Prove
Consider ordered real numbers $x_1 \le x_2 \le \dots \le x_n$ and $y_1 \le y_2 \le \dots \le y_n$.
Let $ \sigma : \{ 1,2,\dots,n\} \rightarrow \{ 1,2,\dots,n\}$ be a permutation on the integers $1,2,\dots,n$.
Show that $\sum\limits_{k=1}^n x_ky_{\sigma(k)} \le \sum\limits_{k=1}^n x_ky_k$.
My Intuition
Algebraically, to maximize a weighted sum, we want to put the heaviest weights $x_k$ on the heaviest values of $y_{\sigma(k)}$. The easiest way to do that is to order them in the same way. In other words,
$max\{ \sum\limits_{k=1}^n x_ky_{\sigma(k)} \} = \sum\limits_{k=1}^n x_ky_k$
Geometrically, the permutation of $y_{\sigma(k)}$ which satisfies this condition would be the one which is ordered in the same direction as $x_k$. To maximize the dot product, we maximize the cosine or minimize the angle between these two vectors.
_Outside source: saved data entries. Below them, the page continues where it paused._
(** C7: without a global ceiling the configured limit of the session is
    returned as it is.  With a positive ceiling in the environment the
    result is the smaller of the configured limit and the ceiling, and the
    ceiling itself when no limit is configured.  So the result is never
    above a configured limit: 50 under a ceiling of 30 gives 30, 20 under
    a ceiling of 30 gives 20. *)
Theorem ceiling_only_lowers_configured_limit :
  forall (sessionKey : option jsstring) (config : option OpenClawConfig),
    effective None sessionKey config = configured sessionKey config
    /\ (forall raw ceiling,
          parseInt10 (trim raw) = Some ceiling -> 0 < ceiling <= MAX_SAFE_INTEGER ->
          effective (Some raw) sessionKey config
          = Some (match configured sessionKey config with
                  | Some limit => Z.min limit ceiling
                  | None => ceiling
                  end))
    /\ (forall digits,
          digits ≠ [] -> Forall (fun c => isDigit c = true) digits ->
          0 < digitsValue digits <= MAX_SAFE_INTEGER ->
          effective (Some digits) sessionKey config
          = Some (match configured sessionKey config with
                  | Some limit => Z.min limit (digitsValue digits)
                  | None => digitsValue digits
                  end))
    /\ (forall env result limit,
          effective env sessionKey config = Some result ->
          configured sessionKey config = Some limit ->
          result <= limit)
    /\ (getHistoryLimitFromSessionKey Examples.asciiLower
          (Some (u16 "agent:main:telegram:dm:u2")) (Some (Examples.telegram 50)) = Some 50
        /\ resolveEffectiveHistoryLimit Examples.asciiLower (Some (u16 "30"))
             (Some (u16 "agent:main:telegram:dm:u2")) (Some (Examples.telegram 50))
           = Some 30)
    /\ (getHistoryLimitFromSessionKey Examples.asciiLower
          (Some (u16 "agent:main:telegram:dm:u2")) (Some (Examples.telegram 20)) = Some 20
        /\ resolveEffectiveHistoryLimit Examples.asciiLower (Some (u16 "30"))
             (Some (u16 "agent:main:telegram:dm:u2")) (Some (Examples.telegram 20))
           = Some 20).
Proof.
  intros sessionKey config. repeat apply conj.
  - apply resolve_without_ceiling.
  - intros raw ceiling. apply resolve_with_ceiling.
  - intros digits Hne Hd Hpos.
    destruct (numeral_read digits Hne Hd) as [Ht Hp].
    apply resolve_with_ceiling; [by rewrite Ht | done].
  - intros env result limit. apply resolve_never_raises.
  - by vm_compute.
  - by vm_compute.
  - by vm_compute.
  - by vm_compute.
Qed.

End CeilingFacts.

Lemma ceiling_only_lowers_configured_limit_witness :
  History.resolveEffectiveHistoryLimit Examples.asciiLower (Some (u16 " 30 "))
    (Some (u16 "telegram:group:room:topic:12")) (Some (Examples.telegram 50))
  = Some 7.
Proof.
  refine (eq_trans (proj1 (proj2 (ceiling_only_lowers_configured_limit Examples.asciiLower
    (Some (u16 "telegram:group:room:topic:12")) (Some (Examples.telegram 50))))
    (u16 " 30 ") 30 _ _) _); by vm_compute.
Defined.

(** * Further properties *)

(** ** Token estimate and message sizes *)

Section SizeFacts.

Import Usage.

(** X1: the estimate is the number of 4-character tokens that cover the
    text: it never falls short of [chars / 4], it is the least count that
    does not, and it grows with the text. *)
Theorem estimateTokens_least_cover :
  forall chars : Z,
    chars <= 4 * estimateTokens chars
    /\ (forall t : Z, chars <= 4 * t -> estimateTokens chars <= t)
    /\ (forall more : Z, chars <= more -> estimateTokens chars <= estimateTokens more).
Proof.
  intros chars. unfold estimateTokens. repeat split.
  - pose proof (Z.div_mod (chars + 3) 4 ltac:(lia)).
    pose proof (Z.mod_pos_bound (chars + 3) 4 ltac:(lia)). lia.
  - intros t Ht.
    assert ((chars + 3) / 4 < t + 1); [|lia].
    apply Z.div_lt_upper_bound; lia.
  - intros more Hm. apply Z.div_le_mono; lia.
Qed.

Lemma sumZ_app l1 l2 : sumZ (l1 ++ l2) = sumZ l1 + sumZ l2.
Proof. unfold sumZ. induction l1 as [|x l1 IH]; simpl; lia. Qed.

Lemma blockChars_nonneg block : 0 <= blockChars block.
Proof. unfold blockChars, len. destruct (field "text" block); lia. Qed.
Since permutations would only change the direction of the vector, not its length, we pick the permutation which points in the same increasing direction as $x_k$.
I'm having trouble formalizing a proof for these observations.
Any hints on either a geometric or algebraic approach for a proof would be appreciated.